The National Health Commission said another 3,694 coronavirus cases were reported throughout the country on February 5, bringing the total to 28,018.

In this file photo, funeral parlour staff members in protective suits help a colleague with disinfection after they transferred a body at a hospital, following the outbreak of a new coronavirus in Wuhan, Hubei province, China January 30, 2020.
Reuters

In this file photo, funeral parlour staff members in protective suits help a colleague with disinfection after they transferred a body at a hospital, following the outbreak of a new coronavirus in Wuhan, Hubei province, China January 30, 2020.

Another 73 people on the Chinese mainland died on Wednesday from the coronavirus outbreak, the highest daily increase so far, bringing the total death toll to 563, the country's health authority said on Thursday.

China's National Health Commission said another 3,694 coronavirus cases were reported throughout the country on February 5, bringing the total to 28,018.

Hubei province, the epicentre of the epidemic, earlier reported 70 deaths on Wednesday, and 2,987 new confirmed cases - more than 80% of the total.

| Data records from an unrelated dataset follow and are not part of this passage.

(** X1.  Whatever the source and the mode, a result the resolver returns
    is fit for the array constructor: the order is 'C' or 'F', never 'A'
    or 'K'; explicit strides and a buffer come together or not at all;
    without them the device is untouched; with them the order is 'C',
    there is one stride per axis, and the buffer is the one fresh
    allocation of size * itemsize bytes.  For a well-formed source the
    resolver never raises [IndexError] (the loop never indexes out of
    range), and for a mode among 'C', 'F', 'A', 'K' it never raises
    [TypeError]. *)
Theorem resolver_result_fits_constructor a dt order dev :
  (∀ o strd memptr dev',
     _new_like_order_and_strides a dt order dev = Ok ((o, strd, memptr), dev') →
     (o = "C" ∨ o = "F") ∧
     match strd, memptr with
     | None, None => dev' = dev
     | Some st, Some m =>
         o = "C" ∧ length st = ndim a ∧
         m = {| mem := length dev; mem_size := size a * itemsize dt; ptr := 0 |} ∧
         dev' = dev ++ [λ _, None]
     | _, _ => False
     end) ∧
  (wf a → _new_like_order_and_strides a dt order dev ≠ Raise IndexError) ∧
  (wf a → order ∈ layout_modes →
   ∀ msg, _new_like_order_and_strides a dt order dev ≠ Raise (TypeError msg)).
Proof.
  split_and!.
  - intros o strd memptr dev'. apply resolver_result.
  - intros Hwf. destruct (decide (order ∈ layout_modes)) as [Hin|Hnot].
    + destruct (resolver_total a dt order dev Hwf Hin) as (res & dev' & ->).
      done.
    + unfold layout_modes in Hnot. rewrite !not_elem_of_cons in Hnot.
      destruct Hnot as (HC & HF & HA & HK & _).
      by rewrite (resolver_other a dt order dev HC HF HA HK).
  - intros Hwf Hin msg.
    destruct (resolver_total a dt order dev Hwf Hin) as (res & dev' & ->).
    done.
Qed.

Lemma resolver_result_fits_constructor_witness :
  _new_like_order_and_strides broadcast_source int64 "K" source_device
  ≠ Raise IndexError ∧
  ∀ msg, _new_like_order_and_strides broadcast_source int64 "K" source_device
         ≠ Raise (TypeError msg).
Proof.
  split.
  - apply (proj1 (proj2 (resolver_result_fits_constructor broadcast_source
                           int64 "K" source_device))).
    reflexivity.
  - apply (proj2 (proj2 (resolver_result_fits_constructor broadcast_source
                           int64 "K" source_device))).
    + reflexivity.
    + unfold layout_modes. rewrite !elem_of_cons. auto 10.
Defined.
Lemma digits_value_pretty_go (x : N) s :
  (0 < x)%N ->
  digits_value 10 None (pretty_N_go x s) = digits_value 10 (Some x) s.
Proof.
  revert s. induction (N.lt_wf_0 x) as [x _ IH]; intros s Hx.
  rewrite pretty_N_go_step by done.
  destruct (decide (x `div` 10 = 0)%N) as [Hz|Hnz].
  - rewrite Hz, pretty_N_go_0. cbn [digits_value].
    rewrite digit_value_pretty_char by (apply N.mod_lt; lia).
    do 2 f_equal. cbn [default from_option]. unfold Datatypes.id.
    pose proof (N.div_mod x 10 ltac:(done)) as H. rewrite Hz in H. lia.
  - rewrite IH; [|apply N.div_lt; lia|by apply N.neq_0_lt_0]. cbn [digits_value].
    rewrite digit_value_pretty_char by (apply N.mod_lt; lia).
    do 2 f_equal. cbn [default from_option]. unfold Datatypes.id.
    pose proof (N.div_mod x 10 ltac:(done)) as H. lia.
Qed.

Lemma pretty_N_go_app x s : pretty_N_go x s = pretty_N_go x "" ++ s.
Proof.
  revert s. induction (N.lt_wf_0 x) as [x _ IH]; intros s.
  destruct (decide (x = 0)%N) as [->|Hx]; [by rewrite !pretty_N_go_0|].
  rewrite !(pretty_N_go_step x) by lia.
  rewrite IH by (apply N.div_lt; lia).
  rewrite (IH (x `div` 10)%N ltac:(apply N.div_lt; lia) (String _ "")).
  by rewrite UserKeyFacts.append_assoc.
Qed.

(** The first digit of a positive number is not 0. *)
Lemma pretty_N_go_head x s :
  (0 < x)%N ->
  exists c t, pretty_N_go x s = String c t /\ is_digit c = true /\ c <> "0"%char.
Proof.
  revert s. induction (N.lt_wf_0 x) as [x _ IH]; intros s Hx.
  rewrite pretty_N_go_step by done.
  destruct (decide (x `div` 10 = 0)%N) as [Hz|Hnz].
  - rewrite Hz, pretty_N_go_0. eexists _, _. split; [done|].
    assert (x < 10)%N as Hlt by (apply N.div_small_iff in Hz; lia).
    rewrite N.mod_small by done.
    do 10 (destruct x as [|x] using N.peano_ind; [done || lia|]). lia.
  - apply IH; [apply N.div_lt; lia | by apply N.neq_0_lt_0].
Qed.

Lemma digits_value_stop radix acc rest :
  starts_with (fun c => bool_decide (is_Some (digit_value radix c))) rest = false ->
  digits_value radix acc rest = acc.
Proof.
  destruct rest as [|c rest]; [done|]. simpl. intros H.
  destruct (digit_value radix c); [|done]. by rewrite bool_decide_true in H.
Qed.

The other fatalities on Wednesday were in the city of Tianjin, the northeastern province of Heilongjiang and Guizhou province in the southwest.

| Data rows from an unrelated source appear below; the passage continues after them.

(** * Offline synchronisation queue of the attendance kiosk

    A shallow embedding of [src/services/OfflineSyncManager.js] and the
    properties of its queue, retry policy, state flags and conflict
    resolver.

    Conventions of the embedding.

    - The manager object ([this]) is the record [Manager].  Everything the
      manager talks to is collected in [World]: the JS heap holding the
      queue-item objects, the two AsyncStorage slots, the console, the
      events handed to subscribers, the requests sent with [fetch] and
      the handlers registered with NetInfo.
    - Queue items are mutable objects that [syncAll] reaches both through
      the live queue and through its snapshot.  The queue is therefore a
      list of heap locations and an item is mutated in the heap.
    - What the platform decides (the clock, [Math.random], the answer of
      the network, the fate of a storage call) is an explicit argument of
      the operation that asks for it.
    - An [async] method is run to its end before the next call starts; an
      un-awaited [this.syncAll()] is run at the place of the call.
    - A rejected promise or a [throw] is the [Throw] case of [Result]. *)

From stdpp Require Import gmap strings list fin_maps pretty.

Set Warnings "-register-all".

Local Open Scope Z_scope.

(** ** JavaScript values *)

(** JSON-like data: payloads and the records given to [resolveConflict]. *)
Inductive value :=
  | VNull
  | VBool (b : bool)
  | VNum (n : Z)
  | VStr (s : string)
  | VObj (fields : gmap string value).

(** A JS object used as a record: its own fields; [None] is [undefined]. *)
Abbreviation record := (gmap string value).

(** [true], [false] or [null]: the values NetInfo reports and the values
    [this.isOnline] takes. *)
Abbreviation jsbool := (option bool).

Definition truthy (b : jsbool) : bool :=
  match b with
  | Some true => true
  | _ => false
  end.

(** [a && b] returns [a] when [a] is falsy and [b] otherwise. *)
Definition js_and (a b : jsbool) : jsbool :=
  if truthy a then b else a.

(** Outcome of an operation that can throw (or of a promise that can be
    rejected); the argument of [Throw] is [error.message]. *)
Inductive Result (A : Type) :=
  | Ok (a : A)
  | Throw (message : string).
Arguments Ok {A} a.
Arguments Throw {A} message.

(** Fate of one AsyncStorage call: it resolves, or it is rejected. *)
Inductive Outcome :=
  | Resolves
  | Rejects (message : string).

(** ** Data model *)

Abbreviation loc := positive.

(** The object literal built by [addToQueue], with [lastError] added by
    the first failed delivery. *)
Record QueueItem := mkQueueItem {
  id : Z;
  timestamp : string;
  operation : string;
  data : value;
  url : string;
  method : string;
  retries : Z;
  status : string;
  lastError : option string;
}.

(** The argument of [addToQueue]: [{type, data, url, method?}]. *)
Record Operation := mkOperation {
  op_type : string;
  op_data : value;
  op_url : string;
  op_method : option string;
}.

(** One entry of [results.errors]: [{id, operation, error}]. *)
Record SyncError := mkSyncError {
  err_id : Z;
  err_operation : string;
  err_error : string;
}.

(** The [results] object of one drain pass. *)
Record SyncResult := mkSyncResult {
  total : nat;
  succeeded : nat;
  failed : nat;
  errors : list SyncError;
}.

(** What [syncAll] resolves to: the rejection object
    [{success: false, reason}] or the [results] of the pass. *)
Inductive SyncReturn :=
  | Rejected (reason : string)
  | Completed (results : SyncResult).

(** Events handed to subscribers. *)
Inductive Event :=
  | EOnline (online : jsbool)
  | ESyncStarted
  | ESyncCompleted (results : SyncResult).

(** Text held by the slot [QUEUE_KEY], up to what [JSON.parse] makes of
    it: the serialisation of an array of items, the empty string, or a
    text that [JSON.parse] rejects.  The manager is the only writer of the
    slot and writes arrays of items only. *)
Inductive QueueDoc :=
  | QItems (items : list QueueItem)
  | QEmptyText
  | QCorrupt.

(** Text held by the slot [SYNC_STATUS_KEY]: [{timestamp, results}]. *)
Record StatusDoc := mkStatusDoc {
  st_timestamp : string;
  st_results : SyncResult;
}.

Definition QUEUE_KEY : string := "offline_sync_queue".
Definition SYNC_STATUS_KEY : string := "last_sync_status".

(** A subscriber is a function object, compared by identity. *)
Abbreviation Listener := nat.

(** The fields set by the constructor. *)
Record Manager := mkManager {
  isOnline : jsbool;
  syncQueue : list loc;
  syncInProgress : bool;
  listeners : list Listener;
  retryAttempts : gmap Z Z;
  maxRetries : Z;
}.

(** What the manager acts on. *)
Record World := mkWorld {
  heap : gmap loc QueueItem;
  queueSlot : option QueueDoc;
  statusSlot : option StatusDoc;
  console : list string;
  emitted : list (Listener * Event);
  requests : list loc;
  netHandlers : nat;
}.

Record State := mkState {
  this : Manager;
  world : World;
}.

(** [new OfflineSyncManager()] *)
Definition constructor : Manager :=
  {| isOnline := Some true;
     syncQueue := [];
     syncInProgress := false;
     listeners := [];
     retryAttempts := ∅;
     maxRetries := 3 |}.

(** ** Field updates *)

Definition set_isOnline (b : jsbool) (st : State) : State :=
  let m := this st in
  {| this := {| isOnline := b; syncQueue := syncQueue m;
                syncInProgress := syncInProgress m; listeners := listeners m;
                retryAttempts := retryAttempts m; maxRetries := maxRetries m |};
     world := world st |}.

Definition set_syncQueue (q : list loc) (st : State) : State :=
  let m := this st in
  {| this := {| isOnline := isOnline m; syncQueue := q;
                syncInProgress := syncInProgress m; listeners := listeners m;
                retryAttempts := retryAttempts m; maxRetries := maxRetries m |};
     world := world st |}.
(** * VnsGaUtil: section-visibility and return-visit tracking

    A shallow embedding of the class [VnsGaUtil] of [src/internal_ga.js] (the
    last of the three generations of the class kept in that file: the one
    with the rule registry, the per-rule timers and [trackUserReturn]), and
    the properties its specification states about it.

    How the program is modelled.
    - The private fields of the instance and the part of the page the class
      reads and writes form one record, [World]; every method and every
      callback is a function on worlds, named after its source.
    - The browser is the environment.  An activation of the event loop
      carries what the browser provides while it runs: the time, the UUIDs
      drawn, the bounding boxes, the intersection ratios.  [Host] holds the
      functions the browser decides: which selectors parse and what they
      match, the conversion of a string to a number, the host name, the
      domains and the paths of cookies that match the page.
    - [Date.now()] returns one value during one activation.
    - A timeout fires at some later activation; its delay is recorded and
      not enforced, so the runs of the model include those of the browser.
    - A selector that does not parse makes [querySelectorAll] and [matches]
      throw; the exception ends the callback or the call it occurs in, and
      the state reached by then stays.
    - [document.cookie] shows the cookies that have not expired and whose
      domain and path match the page; an assignment to it is refused for a
      foreign domain and removes the cookie when the expiry has passed.
    - The objects the maps hold are shared and mutated in place in the
      source; the model reads and writes them through their key, which is
      the same thing as long as an object sits in its map, and it does
      wherever the source mutates it.

    Layout: the model first (numbers, maps, records, methods, event loop,
    observations, scenarios, predicates), then the lemmas and theorems. *)

From Stdlib Require Import ZArith QArith Qround Lia Lqa Ascii String.
From stdpp Require Import base option list gmap strings pretty.

Local Open Scope string_scope.

(** ** JavaScript numbers

    A JavaScript [number] is modelled by an exact rational or one of the three
    special values of IEEE 754.  What is kept: division by zero, the
    propagation of [NaN], the arithmetic and the ordering of the infinities.
    What is left out: the rounding of finite results to 53 bits, and the sign
    of zero (every zero behaves as [+0], which is the only zero a bounding
    box height or [Math.max(0, x)] produces). *)

Inductive number : Type :=
| Fin (q : Q)
| Infinity
| NegInfinity
| NaN.

Definition Qltb (a b : Q) : bool := negb (Qle_bool b a).
Definition Qis0 (a : Q) : bool := Qeq_bool a 0.

Definition ofZ (z : Z) : number := Fin (inject_Z z).

Definition isNaN (a : number) : bool :=
  match a with NaN => true | _ => false end.

(** [-a] *)
Definition num_neg (a : number) : number :=
  match a with
  | Fin q => Fin (- q)
  | Infinity => NegInfinity
  | NegInfinity => Infinity
  | NaN => NaN
  end.

(** [a + b] *)
Definition num_add (a b : number) : number :=
  match a, b with
  | NaN, _ | _, NaN => NaN
  | Fin x, Fin y => Fin (x + y)
  | Infinity, NegInfinity | NegInfinity, Infinity => NaN
  | Infinity, _ | _, Infinity => Infinity
  | NegInfinity, _ | _, NegInfinity => NegInfinity
  end.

The little-understood new coronavirus has spread fear around the world, along with the shunning of any suspected to have a link to the outbreak that appeared in the Chinese city of Wuhan in December and has revived fears of the deadly 2002-2003 outbreak of SARS that killed almost 800 people.

WHO convening experts on drugs, vaccines to set coronavirus research agenda

Hundreds of experts will meet in Geneva next Tuesday and Wednesday to set research and development priorities for coronavirus drugs, diagnostics and vaccines to combat the outbreak, the World Health Organization (WHO) said on Wednesday.

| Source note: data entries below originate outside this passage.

(** X12.  [addContact] never throws.  When the request resolves and the
    record of the selected address has the contacts [items], the contacts
    become [items] followed by the response's data and the success message
    is set.  When the request is rejected, or resolves while the selected
    address has no record, the account store is as before and the error
    message is set. *)
Theorem addContact_cases payload w :
  let call := mkApiCall POST (config_api +:+ "/contact") payload
                        (Some (headers "" w)) in
  let w' := (addContact payload w).2 in
  (addContact payload w).1 = Returned tt ∧
  (∀ response items,
     apiRequest call = Resolved response → nullish response = false →
     getProp "contacts" (state "" w) = VArr items →
     getProp "contacts"
       (default VUndefined (store w' !! addressOrSelected "" w))
       = VArr (items ++ [getProp "data" response]) ∧
     successStore w' = VStr "navBar.snackSuccessContactAdd" ∧
     errorStore w' = errorStore w) ∧
  (∀ error, apiRequest call = Rejected error →
     store w' = store w ∧
     errorStore w' = VStr "navBar.snackFailContactAdd" ∧
     successStore w' = successStore w) ∧
  (∀ response, apiRequest call = Resolved response →
     nullish (state "" w) = true →
     store w' = store w ∧
     errorStore w' = VStr "navBar.snackFailContactAdd" ∧
     successStore w' = successStore w).
Proof.
  intros call w'. split.
  { apply tryCatch_returns. intros e w0. by rewrite handleError_eq. }
  unfold w', addContact. split_and!.
  - intros response items Hcall Hresp Hcontacts.
    destruct (state_truthy_of_prop _ _ _ _ Hcontacts) as [Hst Hor];
      [done|].
    erewrite tryCatch_returned; last first.
    { rewrite bind_gets, apiCall_bind. fold call. rewrite Hcall.
      rewrite bind_gets.
      change (state "" (setTrace _ w)) with (state "" w).
      rewrite getPropOrThrow_bind by done. rewrite Hcontacts.
      cbn [spreadArray]. rewrite bind_ret.
      rewrite getPropOrThrow_bind by done.
      rewrite bind_eq, updateStore_eq. cbn [fst snd].
      rewrite handleSuccess_eq. reflexivity. }
    wsimpl.
    change (addressOrSelected "" (setTrace _ w))
      with (addressOrSelected "" w).
    rewrite lookup_insert_eq. cbn [default]. split_and!; try done.
    apply getProp_deepmerge_single; [solve_key|by right; eexists].
  - intros error Hcall.
    erewrite tryCatch_thrown; last first.
    { rewrite bind_gets, apiCall_bind. fold call. by rewrite Hcall. }
    by rewrite handleError_eq.
  - intros response Hcall Hst.
    destruct (getPropOrThrow_nullish (B := unit) "contacts" (state "" w)
                (λ contacts,
                   items ← spreadArray contacts;
                   data ← getPropOrThrow "data" response;
                   updateStore [("contacts", VArr (items ++ [data]))] "";;
                   handleSuccess (VStr "navBar.snackSuccessContactAdd"))
                (setTrace (trace w ++ [EApi call]) w) Hst) as [e He].
    erewrite tryCatch_thrown; last first.
    { rewrite bind_gets, apiCall_bind. fold call. rewrite Hcall.
      rewrite bind_gets.
      change (state "" (setTrace _ w)) with (state "" w).
      exact He. }
    by rewrite handleError_eq.
Qed.

(** X13.  [deleteContact] never throws.  When the request resolves with
    data and the record of the selected address has the contacts [items],
    the contacts become those of [items] whose id differs from the id of
    the response's data, in their order, and the success message is set.
    When the request is rejected the account store is as before and the
    error message is set. *)
Theorem deleteContact_cases payload w :
  let call := mkApiCall DELETE
                (config_api +:+ "/contact/" +:+ toKey payload) (VObj [])
                (Some (headers "" w)) in
  let w' := (deleteContact payload w).2 in
  (deleteContact payload w).1 = Returned tt ∧
  (∀ response items,
     apiRequest call = Resolved response → nullish response = false →
     nullish (getProp "data" response) = false →
     getProp "contacts" (state "" w) = VArr items →
     Forall (λ contact, nullish contact = false) items →
     getProp "contacts"
       (default VUndefined (store w' !! addressOrSelected "" w))
       = VArr (filter
                 (λ contact,
                    negb (strictEq (getProp "id" contact)
                            (getProp "id" (getProp "data" response)))
                    = true)
                 items) ∧
     successStore w' = VStr "navBar.snackSuccessContactDelete" ∧
     errorStore w' = errorStore w) ∧
  (∀ error, apiRequest call = Rejected error →
     store w' = store w ∧
     errorStore w' = VStr "navBar.snackFailContactDelete" ∧
     successStore w' = successStore w).
Proof.
  intros call w'. split.
  { apply tryCatch_returns. intros e w0. by rewrite handleError_eq. }
  unfold w', deleteContact. split_and!.
  - intros response items Hcall Hresp Hdata Hcontacts Hitems.
    destruct (state_truthy_of_prop _ _ _ _ Hcontacts) as [Hst Hor];
      [done|].
    erewrite tryCatch_returned; last first.
    { rewrite bind_gets, apiCall_bind. fold call. rewrite Hcall.
      rewrite bind_gets.
      change (state "" (setTrace _ w)) with (state "" w).
      rewrite getPropOrThrow_bind by done. rewrite Hcontacts.
      cbn [filterArray]. rewrite bind_eq.
      rewrite (filterM_pure _
                 (λ contact,
                    negb (strictEq (getProp "id" contact)
                            (getProp "id" (getProp "data" response))))).
      2:{ eapply Forall_impl; [exact Hitems|].
          intros contact Hc. cbv beta in Hc. unfold otherId.
          rewrite getPropOrThrow_bind by done.
          rewrite getPropOrThrow_bind by done.
          by rewrite getPropOrThrow_bind by done. }
      rewrite bind_eq, updateStore_eq. cbn [fst snd].
      rewrite handleSuccess_eq. reflexivity. }
    wsimpl.
    change (addressOrSelected "" (setTrace _ w))
      with (addressOrSelected "" w).
    rewrite lookup_insert_eq. cbn [default]. split_and!; try done.
    apply getProp_deepmerge_single; [solve_key|by right; eexists].
  - intros error Hcall.
    erewrite tryCatch_thrown; last first.
    { rewrite bind_gets, apiCall_bind. fold call. by rewrite Hcall. }
    by rewrite handleError_eq.
Qed.
(** How the browser behaves during one call of a helper: whether the
    request that opens the database fails (it is only made while no
    connection is cached), and the events on the request and its
    transaction. *)
Record run := Run { open_error : option string; events : list event }.

(** The run in which everything goes well. *)
Definition ok_run : run := Run None [ReqSuccess; TxComplete].

End Adapter.

(** ** The task repository of main.js *)

Module Repo.
Import Adapter.

Local Open Scope Z_scope.

(** A task object. A field that is [None] is a property the object does
    not have ([undefined]). A timestamp is the ISO string of
    [toISOString], held as the time value it denotes (milliseconds since
    the epoch); the empty string is [None] as well. *)
Record task := Task {
  id : option string;
  title : option string;
  description : option string;
  notes : option string;
  priority : option string;
  completed : option bool;
  selected : option bool;
  createdAt : option Z;
  updatedAt : option Z;
}.

#[global] Instance task_eq_dec : EqDecision task.
Proof. solve_decision. Defined.

Definition set_updatedAt (v : option Z) (t : task) : task :=
  Task (id t) (title t) (description t) (notes t) (priority t)
       (completed t) (selected t) (createdAt t) v.

(** A record of the settings store. *)
Record setting := Setting { key : string; value : string }.

(** The module state: the cached connection [db], the in-memory list
    [todos], the two object stores of the database, [localStorage], and
    the number of times the clock has been read. *)
Record state := State {
  db : bool;
  todos : list task;
  idb_todos : gmap string task;
  idb_settings : gmap string setting;
  localStorage : gmap string string;
  ticks : nat;
}.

"There are no proven effective therapeutics for novel coronavirus," Dr Mike Ryan, executive director of WHO emergencies programme, told a news conference.

WHO epidemiologist Dr Maria van Kerkhove said participants would include experts in clinical investigations and research into an animal source of the virus which emerged at a market in the central Chinese city of Wuhan.

"We want to bring the best minds, people who have experience in this so come around a comprehensive research agenda around coronavirus," she said.

WHO director-general Tedros Adhanom Ghebreyesus said a multinational WHO-led team would go to China very soon to work with Chinese authorities in tackling the outbreak. He gave no details.

The WHO-led mission may include experts from the US Centers for Disease Control and Prevention (CDC).

Some 20 agencies in the tourism and travel industry, including IATA, ICAO and the UN's World Tourism Organization as well as several airlines, took part in a teleconference on Wednesday to discuss concerns including protection of crews and passengers when flights to and from China resume, she said.